La mano invisible que guía en la tormenta

La caída de Jerusalén no fue simplemente cuestión de suerte ni solo el resultado de un ejército poderoso. Fue, en realidad, la consecuencia de una historia mucho más grande, donde la palabra de Dios se cumple frente a la desobediencia constante del pueblo. Eso nos hace pensar en cómo vemos nuestras propias crisis: ¿las tomamos como castigos arbitrarios o como oportunidades para detenernos, mirar dentro y volver a encontrar el camino con humildad y fe?

En medio de todo este caos aparece Jeremías, preso y vulnerable, pero protegido. Su historia nos recuerda que la fidelidad, aunque a veces parezca ignorada o castigada, tiene un valor que trasciende las circunstancias. La esperanza ahí no es un deseo vacío; es la certeza de que, aunque no veamos cómo, Dios sigue actuando detrás de las sombras, cuidando de quienes confían en Él.

Es como cuando en medio de una tormenta, alguien nos sostiene la mano sin decir palabra, solo estando ahí. Eso es lo que sucede con Jeremías y con nosotros cuando la vida se vuelve oscura.

La gracia que florece en la oscuridad

Una de las partes que más me conmueve es la historia de Ebed-melec, el etíope, y cómo Dios lo salva en medio de ese desastre. Es un recordatorio de que la gracia no es algo que llega solo cuando todo está bien, sino que aparece justo en los momentos más difíciles, cuando creemos que no hay salida. La confianza de Ebed-melec en Dios no solo le dio protección, sino que abrió una pequeña puerta de esperanza entre ruinas. Y eso es algo que todos necesitamos escuchar: que, aun en la peor de las tormentas, Dios puede preservar, cuidar y restaurar.

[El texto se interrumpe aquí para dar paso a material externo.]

(* ===== verification/HeaderSample.v ===== *)
(** * A small header chain

    Instances of the theorems about header chains: a cache that forgets
    nothing, a genesis header, two headers on top of it and one beside them. *)
From S2P Require Import State Prelude Shabal Poc Sha3 Types Rlp RlpStream StateCodec HeaderHash Bitutil Bloom LogIndex Clique.
From S2P Require Import ChainDb HeaderChain HeaderChainInv HeaderSync.
From S2P Require Dnpoc.

#[local] Instance sample_address : AddressSize := 23%nat.

#[local] Instance map_cache : LRU := {|
  lru A := gmap (list Z) A;
  lru_New A _ := ∅;
  lru_Get A c k := (c !! k, c);
  lru_Add A c k v := <[k := v]> c;
  lru_Contains A c k := bool_decide (is_Some (c !! k));
  lru_Purge A c := ∅
|}.

#[local] Instance map_cache_laws : LRULaws map_cache.
Proof.
  refine {| lru_peek A c k := @lookup (list Z) A (gmap (list Z) A) _ k c |}.
  - intros A n k. exact (lookup_empty (M := gmap (list Z)) k).
  - done.
  - done.
  - intros A c k v k' x Hx. apply (lookup_insert_Some (M := gmap (list Z)) c k k' v x) in Hx as [ [<- <-]|[? ?] ]; [by left|right; auto].
  - intros A c k. apply bool_decide_eq_true.
  - intros A c k. exact (lookup_empty (M := gmap (list Z)) k).
Defined.

(** A header with a seal that is accepted at any time after it. *)
Definition block (parent : Hash) (number difficulty : Z) (extra : Z) : Header :=
  Dnpoc.forge (mkHeader parent (replicate 32 2) (replicate 15 9 ++ PutUint64 77) (replicate 32 3) (replicate 32 4) (replicate 32 5)
    (replicate 256 0) (Some difficulty) (Some number) (Some 9000) (Some 0) (Some (20 + number)) [extra] (PutUint64 12) (PutUint64 77)
    (replicate 32 6) None None None).

Lemma enc_list_bytes p : bytes p -> Z.of_nat (length p) < 2 ^ 64 -> bytes (enc_list p).
Proof.
  intros Hb Hl. apply bytes_app. split; [|done]. unfold puthead. destruct (Z.ltb_spec (Z.of_nat (length p)) 56).
  - constructor; [|constructor]. unfold is_byte, u8. apply Z.mod_pos_bound. lia.
  - destruct (putint_spec (Z.of_nat (length p))) as (_ & -> & _); [lia|].
    constructor; [unfold is_byte, u8; apply Z.mod_pos_bound; lia|apply be_put_bytes].
Qed.

Lemma enc_strs_bytes fs : Forall bytes fs -> Forall (fun f => Z.of_nat (length f) < 2 ^ 64) fs -> bytes (enc_strs fs).
Proof.
  induction 1 as [|f fs Hf _ IH]; intros Hl; [constructor|]. apply Forall_cons_1 in Hl as [Hl1 Hl].
  change (bytes (enc_str f ++ enc_strs fs)). apply bytes_app. split; [by apply enc_str_bytes|by apply IH].
Qed.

Qué podemos aprender para nuestra vida ahora

Este capítulo no está solo contando una historia antigua; nos está hablando directamente. Nos dice que las dificultades, los golpes y hasta los juicios pueden tener un sentido más grande en nuestra vida y en la historia que estamos construyendo. No es para que nos hundamos en la desesperanza ni para sentir que Dios nos ha dado la espalda. Más bien, es para que entendamos que en la humillación y en el fracaso, hay una semilla que puede florecer en algo nuevo. Dios no viene solo a castigar; también extiende una mano para ofrecer esperanza, para acompañar en la reconstrucción. Y eso, a veces, es todo lo que necesitamos para empezar de nuevo, aunque no sepamos muy bien cómo ni cuándo.